Any ideas about what these could be? Malcolm has been itching a lot, and now has these bumps:


----------



## twoisplenty (Nov 12, 2008)

Have you introduced a new protein? Looks like an allergic reaction to something.


----------



## BoxerParty (Nov 9, 2011)

twoisplenty said:


> Have you introduced a new protein? Looks like an allergic reaction to something.


He's been getting some beef, which is new-ish, but the itching started before that. I've given benadryl for the past couple of days, which didn't make a noticeable difference.


----------



## twoisplenty (Nov 12, 2008)

Hmmmm, I would keep an eye on it but you might want to get a skin scraping done. Any chance of fleas? or any detergent or shampoo changes?


----------



## BoxerParty (Nov 9, 2011)

Verdict from the vet (we walked over to weigh the dogs, and she squeezed us in when I mentioned the rash): bacterial dermatosis. Should be pretty easy to clear up!

Thanks for your suggestions!


----------



## lily (May 16, 2011)

can i just add ,my bulldog had been itching,red bumps ,sore pits for 10 months she itched so much at 1 point that it turned into bacterial derm which is caused by the scratching ,once cleared she still itched ,the only way to stop any secondary infection was to put a tshirt on her ,the trigger itching could be down to an allergic reaction to something so just keep a food diary this is what i did ,i know the foods that start her itching now,but she still itches at times but we think its more ocd that allergy lol


----------



## Khan (Jan 17, 2010)

I just wonder if it's as lily suggested.

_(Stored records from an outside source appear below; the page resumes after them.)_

#[export] Instance socketOps : SocketOps Socket := {|
  sock_isConnected s := connected s;
  sock_sendTextMessage text s :=
    (accepting s,
     if accepting s
     then {| connected := connected s; accepting := true;
             wire := wire s ++ [text]; flushes := flushes s |}
     else s);
  sock_flush s :=
    {| connected := connected s; accepting := accepting s;
       wire := wire s; flushes := S (flushes s) |};
  sock_disconnectFromHost s :=
    {| connected := false; accepting := accepting s;
       wire := wire s; flushes := flushes s |};
  sock_peerAddress _ := "127.0.0.1";
  sock_peerPort _ := "5222";
  sock_errorString _ := "Connection refused"
|}.

Definition online : Socket :=
  {| connected := true; accepting := true; wire := []; flushes := 0 |}.

Definition offline : Socket :=
  {| connected := false; accepting := true; wire := []; flushes := 0 |}.

Definition ns_stream_management : string := "urn:xmpp:sm:3".

Fixpoint digits (acc : N) (s : string) : N :=
  match s with
  | EmptyString => acc
  | String c s' => digits (10 * acc + (N_of_ascii c - 48)) s'
  end.

#[export] Instance frames : StreamManagementFrames := {|
  isStreamManagementAck e :=
    String.eqb (tagName e) "a" && String.eqb (namespaceURI e) ns_stream_management;
  isStreamManagementReq e :=
    String.eqb (tagName e) "r" && String.eqb (namespaceURI e) ns_stream_management;
  ack_seqNo e := digits 0 (attribute "h" e) mod UINT_MODULUS;
  ack_toXml h := "<a xmlns='urn:xmpp:sm:3' h='" +:+ pretty h +:+ "'/>";
  req_toXml := "<r xmlns='urn:xmpp:sm:3'/>"
|}.

#[export] Instance handlers : StreamHandlers Socket := {|
  handleStanza _ := ret tt;
  handleStream _ := ret tt
|}.

(** A trimming for texts in ASCII: tab, line feed, vertical tab, form feed,
    carriage return and space are the whitespace. *)
Definition isAsciiSpace (c : ascii) : bool :=
  let n := N_of_ascii c in
  (n =? 32) || ((9 <=? n) && (n <=? 13)).

Fixpoint dropSpaces (s : string) : string :=
  match s with
  | EmptyString => EmptyString
  | String c s' => if isAsciiSpace c then dropSpaces s' else s
  end.

Fixpoint revString (acc s : string) : string :=
  match s with
  | EmptyString => acc
  | String c s' => revString (String c acc) s'
  end.

#[export] Instance qstringOps : QStringOps := {|
  trimmed s := revString EmptyString (dropSpaces (revString EmptyString (dropSpaces s)))
|}.

Definition streamOpen : string := "<stream:stream xmlns='jabber:client'>".

Definition message : QDomElement := DomElem "message" "jabber:client" [] [].
Definition features : QDomElement := DomElem "stream:features" "http://etherx.jabber.org/streams" [] [].
Definition ack (h : string) : QDomElement := DomElem "a" ns_stream_management [("h", h)] [].

Definition root (children : list QDomElement) : QDomElement :=
  DomElem "stream:stream" "http://etherx.jabber.org/streams" [] children.

#[export] Instance xmlOps : XmlOps := {|
  setContent text :=
    if String.eqb text (streamOpen +:+ "<message/>" +:+ streamRootElementEnd)
    then Some (root [message])
    else if String.eqb text (streamOpen +:+ "<stream:features/>" +:+ streamRootElementEnd)
    then Some (root [features])
    else if String.eqb text (streamOpen +:+ "<a xmlns='urn:xmpp:sm:3' h='1'/>"
                                        +:+ streamRootElementEnd)
    then Some (root [ack "1"])
    else if String.eqb text (streamOpen +:+ streamRootElementEnd)
    then Some (root [])
    else None;
  startStreamRegex_match text :=
    if String.prefix streamOpen text then Some streamOpen else None
|}.

(** A stream on a socket. *)
Definition streamOn (s : Socket) : QXmppStream Socket :=
  exec (setSocket (Some s)) QXmppStream_new.

(** A stream with a given ledger and outgoing counter. *)
Definition streamWith (s : Socket) (enabled : bool) (ledger : gmap N string)
    (lastOut lastIn : N) : QXmppStream Socket :=
  {| d := {| dataBuffer := EmptyString; socket := Some s;
             streamStart := EmptyString;
             streamManagementEnabled := enabled;
             unacknowledgedStanzas := ledger;
             lastOutgoingSequenceNumber := lastOut;
             lastIncomingSequenceNumber := lastIn |};
     trace := [] |}.

(** A stream in the middle of a session: management on, one stanza
    unacknowledged, part of an element in the buffer. *)
Definition busy : QXmppStream Socket :=
  {| d := {| dataBuffer := "<mess"; socket := Some online;
             streamStart := streamOpen;
             streamManagementEnabled := true;
             unacknowledgedStanzas := {[1 := "<presence/>"]};
             lastOutgoingSequenceNumber := 1;
             lastIncomingSequenceNumber := 4 |};
     trace := [] |}.

Definition chat : QXmppStanza := {| toXml := "<message/>"; isXmppStanza := true |}.
Definition chat2 : QXmppStanza := {| toXml := "<iq/>"; isXmppStanza := true |}.
Definition nonza : QXmppStanza := {| toXml := "<starttls/>"; isXmppStanza := false |}.

Definition ledger357 : gmap N string :=
  <[3 := "<message/>"]> (<[5 := "<iq/>"]> (<[7 := "<presence/>"]> ∅)).

Definition request : QDomElement := DomElem "r" ns_stream_management [] [].

(** An open stream: the start of the stream captured, stream management
    on, two stanzas unacknowledged, nothing in the buffer. *)
Definition established : QXmppStream Socket :=
  {| d := {| dataBuffer := EmptyString; socket := Some online;
             streamStart := streamOpen;
             streamManagementEnabled := true;
             unacknowledgedStanzas := {[1 := "<presence/>"; 2 := "<iq/>"]};
             lastOutgoingSequenceNumber := 2;
             lastIncomingSequenceNumber := 4 |};
     trace := [] |}.

(** A stream whose outgoing counter has reached its last value. *)
Definition exhausted : QXmppStream Socket :=
  streamWith online true {[4294967295 := "<iq/>"]} 4294967295 0.

End Sample.

(** * Properties *)

Ltac run :=
  unfold exec, eval, when, bind, gets, modify, emit, ret; cbn.

Lemma sentTexts_app (a b : list Event) : sentTexts (a ++ b) = sentTexts a ++ sentTexts b.
Proof.
  induction a as [|e a IH]; [reflexivity|].
  destruct e as [[] t| | | | |]; cbn; rewrite IH; reflexivity.
Qed.

Lemma wireTexts_app (a b : list Event) : wireTexts (a ++ b) = wireTexts a ++ wireTexts b.
Proof.
  induction a as [|e a IH]; [reflexivity|].
  destruct e; cbn; rewrite IH; reflexivity.
Qed.

Lemma dispatched_app (a b : list Event) : dispatched (a ++ b) = dispatched a ++ dispatched b.
Proof.
  induction a as [|e a IH]; [reflexivity|].
  destruct e; cbn; rewrite IH; reflexivity.
Qed.

Lemma uint_incr_lt (n : N) : uint_incr n < UINT_MODULUS.
Proof. unfold uint_incr. apply N.mod_lt. discriminate. Qed.

Lemma uint_incr_small (n : N) : n + 1 < UINT_MODULUS -> uint_incr n = n + 1.
Proof. intros Hn. unfold uint_incr. apply N.mod_small. exact Hn. Qed.

Lemma uint_incr_neq (n : N) : uint_incr n <> n.
Proof.
  intros E. pose proof (uint_incr_lt n) as Hlt. rewrite E in Hlt.
  destruct (decide (n + 1 < UINT_MODULUS)) as [Hs|Hs].
  - rewrite (uint_incr_small n Hs) in E. lia.
  - assert (n + 1 = UINT_MODULUS) as Hw by lia.
    unfold uint_incr in E. rewrite Hw, N.Div0.mod_same in E. subst n.
    discriminate Hw.
Qed.

(** *** Running computations *)

Section Running.

Context {Sock : Type}.

Lemma exec_bind {A B : Type} (m : M Sock A) (k : A -> M Sock B) (w : QXmppStream Sock) :
  exec (bind m k) w = exec (k (eval m w)) (exec m w).
Proof. unfold exec, eval, bind. destruct (m w). reflexivity. Qed.

Lemma eval_bind {A B : Type} (m : M Sock A) (k : A -> M Sock B) (w : QXmppStream Sock) :
  eval (bind m k) w = eval (k (eval m w)) (exec m w).
Proof. unfold exec, eval, bind. destruct (m w). reflexivity. Qed.

Lemma exec_ret {A : Type} (a : A) (w : QXmppStream Sock) : exec (ret a) w = w.
Proof. reflexivity. Qed.

Lemma eval_ret {A : Type} (a : A) (w : QXmppStream Sock) : eval (ret a) w = a.
Proof. reflexivity. Qed.

Lemma exec_gets {A : Type} (f : QXmppStreamPrivate Sock -> A) (w : QXmppStream Sock) :
  exec (gets f) w = w.
Proof. reflexivity. Qed.

Lemma eval_gets {A : Type} (f : QXmppStreamPrivate Sock -> A) (w : QXmppStream Sock) :
  eval (gets f) w = f (d w).
Proof. reflexivity. Qed.

Lemma exec_modify (f : QXmppStreamPrivate Sock -> QXmppStreamPrivate Sock)
    (w : QXmppStream Sock) :
  exec (modify f) w = {| d := f (d w); trace := trace w |}.
Proof. reflexivity. Qed.

Lemma exec_emit (e : Event) (w : QXmppStream Sock) :
  exec (emit e) w = {| d := d w; trace := trace w ++ [e] |}.
Proof. reflexivity. Qed.

Lemma run_pair {A : Type} (m : M Sock A) (w : QXmppStream Sock) :
  m w = (eval m w, exec m w).
Proof. unfold eval, exec. destruct (m w). reflexivity. Qed.

Lemma bind_modify {B : Type} (f : QXmppStreamPrivate Sock -> QXmppStreamPrivate Sock)
    (k : unit -> M Sock B) (w : QXmppStream Sock) :
  bind (modify f) k w = k tt {| d := f (d w); trace := trace w |}.
Proof. reflexivity. Qed.

Lemma bind_gets {A B : Type} (f : QXmppStreamPrivate Sock -> A)
    (k : A -> M Sock B) (w : QXmppStream Sock) :
  bind (gets f) k w = k (f (d w)) w.
Proof. reflexivity. Qed.

Lemma bind_emit {B : Type} (e : Event) (k : unit -> M Sock B) (w : QXmppStream Sock) :
  bind (emit e) k w = k tt {| d := d w; trace := trace w ++ [e] |}.
Proof. reflexivity. Qed.

End Running.

Section StreamFacts.

Context {Sock : Type} `{!SocketOps Sock} `{!XmlOps} `{!QStringOps}
        `{!StreamManagementFrames} `{!StreamHandlers Sock}.

Implicit Types (w : QXmppStream Sock) (text : string).

(** *** sendData *)

Lemma sendData_sans_socket text w :
  sans_socket (d (exec (sendData text) w)) = sans_socket (d w).
Proof.
  unfold sendData, logSent. run.
  destruct (socket (d w)) as [sk|]; [|reflexivity].
  destruct (sock_isConnected sk); [|reflexivity]. cbn.
  destruct (sock_sendTextMessage text sk). reflexivity.
Qed.
(** [time.sleep] takes every delay from 0 to a million seconds. *)
Lemma sleep_accepts (s : float) :
  ge_int s 0 = true -> le_int s 1000000 = true ->
  run_scraper.time_sleep s = Ok tt.
Proof.
  intros Hge Hle. unfold run_scraper.time_sleep.
  rewrite (ge_not_lt s 0 Hge), sec_to_ns.
  destruct s as [sg | sg | | sg m e]; try discriminate.
  - now destruct sg.
  - destruct sg; discriminate.
  - assert (Hsg : sg = false).
    { destruct sg; [| reflexivity]. exfalso.
      unfold ge_int, compare_int in Hge. cbn [cond_Zopp] in Hge.
      destruct (Z.leb_spec 0 e) as [He | He].
      - pose proof (pow2_pos e He) as P.
        destruct (Z.compare_spec (- Zpos m * 2 ^ e) 0); try discriminate;
          nia.
      - destruct (Z.compare_spec (- Zpos m) (0 * 2 ^ (- e)));
          try discriminate; lia. }
    subst sg. cbn [SFmul xorb].
    set (E := e + -23). set (N := Z.max 0 (- E)).
    assert (HM : Zpos (m * 8388608000000000) * 2 ^ (E + N)
                 <= 10 ^ 15 * 2 ^ N).
    { unfold le_int, compare_int in Hle. cbn [cond_Zopp] in Hle.
      rewrite Pos2Z.inj_mul.
      change (10 ^ 15) with 1000000000000000.
      destruct (Z.leb_spec 0 e) as [He | He].
      - assert (Hv : Zpos m * 2 ^ e <= 1000000)
          by (destruct (Z.compare_spec (Zpos m * 2 ^ e) 1000000);
              try discriminate; lia).
        destruct (Z.leb_spec 0 E) as [HE | HE].
        + replace N with 0 by (subst N; lia).
          replace (E + 0) with E by lia. change (2 ^ 0) with 1.
          replace e with (23 + E) in Hv by (subst E; lia).
          rewrite Z.pow_add_r in Hv by lia.
          change (2 ^ 23) with 8388608 in Hv.
          pose proof (pow2_pos E HE). nia.
        + replace (E + N) with 0 by (subst N; lia). change (2 ^ 0) with 1.
          replace N with (23 - e) by (subst N E; lia).
          assert (Hp : 2 ^ (23 - e) * 2 ^ e = 8388608)
            by (rewrite <- Z.pow_add_r by (subst E; lia);
                replace (23 - e + e) with 23 by lia; reflexivity).
          pose proof (pow2_pos e He).
          pose proof (pow2_pos (23 - e) ltac:(subst E; lia)). nia.
      - assert (Hv : Zpos m <= 1000000 * 2 ^ (- e))
          by (destruct (Z.compare_spec (Zpos m) (1000000 * 2 ^ (- e)));
              try discriminate; lia).
        replace (E + N) with 0 by (subst N E; lia). change (2 ^ 0) with 1.
        replace N with (23 + - e) by (subst N E; lia).
        rewrite Z.pow_add_r by lia. change (2 ^ 23) with 8388608.
        pose proof (pow2_pos (- e) ltac:(lia)). nia. }
    destruct (binary_round_aux_small (m * 8388608000000000) E N
                ltac:(subst N; lia) ltac:(subst N; lia) HM) as [Hlt Hge'].
    change (- run_scraper.PyTime_MIN) with (2 ^ 63).
    change run_scraper.PyTime_MIN with (- 2 ^ 63).
    now rewrite Hlt, Hge'.
Qed.

End sleep_facts.

(** ** Following the pages *)

Module follow_facts.

Import pynum parsers run_scraper site.

Lemma range_cons (a b : Z) : a < b -> range a b = a :: range (a + 1) b.
Proof.
  intros H. unfold range.
  replace (Z.to_nat (b - a)) with (S (Z.to_nat (b - (a + 1)))) by lia.
  cbn [seq map]. f_equal; [lia |].
  rewrite <- seq_shift, map_map. apply map_ext. intros i. lia.
Qed.

Lemma range_nil (a b : Z) : b <= a -> range a b = [].
Proof.
  intros H. unfold range. now replace (Z.to_nat (b - a)) with 0%nat by lia.
Qed.

Lemma range_positive (a b : Z) : 0 < a -> Forall (fun p => p <> 0) (range a b).
Proof.
  intros H. unfold range. apply Forall_forall. intros p Hp.
  apply in_map_iff in Hp as (i & <- & _). lia.
Qed.

Lemma sleep_fifth : time_sleep (float_of_Decimal (mkDecimal false 2 (-1))) = Ok tt.
Proof. vm_compute. reflexivity. Qed.

(** One turn of the page loop, as far as the pagination. *)
Lemma scrape_pages_turn (page : Z) (later : list Z) (max_pages : Z)
  (sleep_s : float) (selectors : Selectors) (driver : WebDriver)
  (cards : list WebElement) (results : list ProductRecord) (lg : log) :
  page <> 0 ->
  wait_presence driver (product_card selectors) = Ok tt ->
  driver_find_elements driver (product_card selectors) = Ok cards ->
  exists lg',
    pages_scraped lg' = pages_scraped lg + 1 /\
    scrape_pages (page :: later) max_pages sleep_s selectors driver results lg
    = let results' :=
        (results ++ page_records selectors (driver, cards))%list in
      match driver_find_element driver (next_page_button selectors) with
      | Raise _ =>
          ((lg' ++ [INFO "No next page button found. Stopping." []])%list,
           Ok results')
      | Ok next_btn =>
          match
            catch
              (_ <- execute_script driver scroll_script next_btn ;;
               _ <- time_sleep (float_of_Decimal (mkDecimal false 2 (-1))) ;;
               driver' <- click next_btn ;;
               _ <- time_sleep sleep_s ;;
               Ok (Some driver'))
              Exception (Ok None)
          with
          | Ok (Some driver') =>
              scrape_pages later max_pages sleep_s selectors driver'
                results' lg'
          | _ =>
              ((lg' ++ [INFO "Pagination ended or failed to click next" []])%list,
               Ok results')
          end
      end.
Proof.
  intros Hpage Hwait Hcards.
  cbn [scrape_pages]. rewrite Hwait, Hcards.
  match goal with
  | |- context [scrape_cards driver selectors cards results ?l] =>
      pose proof (crawl_facts.scrape_cards_results driver selectors cards
                    results l) as Hres;
      pose proof (crawl_facts.scrape_cards_pages driver selectors cards
                    results l) as Hlog;
      destruct (scrape_cards driver selectors cards results l)
        as [results' lg']
  end.
  cbn [fst snd] in Hres, Hlog. subst results'.
  exists lg'. split.
  - rewrite Hlog, !crawl_facts.pages_scraped_app,
      !crawl_facts.pages_scraped_one.
    cbn. lia.
  - apply Z.eqb_neq in Hpage. rewrite Hpage. cbv zeta.
    unfold page_records. cbn [fst snd].
    destruct (driver_find_element driver (next_page_button selectors));
      reflexivity.
Qed.

(** The crawl along a chain of pages. *)
Lemma scrape_pages_chain (max_pages : Z) (sleep_s : float)
  (selectors : Selectors) (pages : list Z) :
  time_sleep sleep_s = Ok tt ->
  Forall (fun p => p <> 0) pages ->
  forall pcs driver results lg,
    chain selectors driver pcs ->
    let out :=
      scrape_pages pages max_pages sleep_s selectors driver results lg in
    snd out
    = Ok (results
          ++ flat_map (page_records selectors)
               (firstn (List.length pages) pcs))%list /\
    pages_scraped (fst out)
    = pages_scraped lg
      + Z.of_nat (Nat.min (List.length pages) (List.length pcs)).
Proof.
  intros Hsleep Hpages. induction Hpages as [| page later Hpage _ IH].
  - intros pcs driver results lg _. cbn. rewrite app_nil_r. split; [reflexivity | lia].
  - intros pcs driver results lg Hchain. cbv zeta.
    destruct pcs as [| [d cards] rest]; [destruct Hchain |].
    cbn [chain] in Hchain. destruct Hchain as (-> & Hwait & Hcards & Hnext).
    destruct (scrape_pages_turn page later max_pages sleep_s selectors driver
                cards results lg Hpage Hwait Hcards) as (lg' & Hlg' & ->).
    cbv zeta. cbn [List.length firstn flat_map].
    destruct rest as [| [d' cards'] rest'].
    + destruct Hnext as [e ->]. cbn [fst snd].
      rewrite crawl_facts.pages_scraped_app, crawl_facts.pages_scraped_one,
        Hlg'.
      rewrite firstn_nil. cbn [flat_map]. rewrite app_nil_r.
      split; [reflexivity |]. cbn. lia.
    + destruct Hnext as (btn & v & -> & Hscroll & Hclick & Hrest).
      unfold execute_script. rewrite Hscroll. cbn [bind].
      rewrite sleep_fifth. cbn [bind]. rewrite Hclick. cbn [bind].
      rewrite Hsleep. cbn [bind catch].
      destruct (IH ((d', cards') :: rest') d'
                  (results ++ page_records selectors (driver, cards))%list
                  lg' Hrest) as [H1 H2].
      rewrite H1, H2, Hlg', <- app_assoc. split; [reflexivity |].
      cbn [List.length]. lia.
Qed.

It may be bacterial dermatitis now; but chances are it started out as some type of allergic reaction. Khan gets them quite often when he comes in contact with a lot of things. This is what Khan's underbelly looks like right now! Poor guy. He is allergic to Cedar, and when Thor was visiting he has a cedar bed in his crate. Although Khan never went into the crate (he's too big) I never even thought about the oil being all over Thor. So when they were playing and Khan had his mouth all over Thor's neck, he was still coming in contact with the cedar. I've been giving him benadryl and it's helping; but I ended taking him in for a really mild steroid shot so he could get some quick relief


----------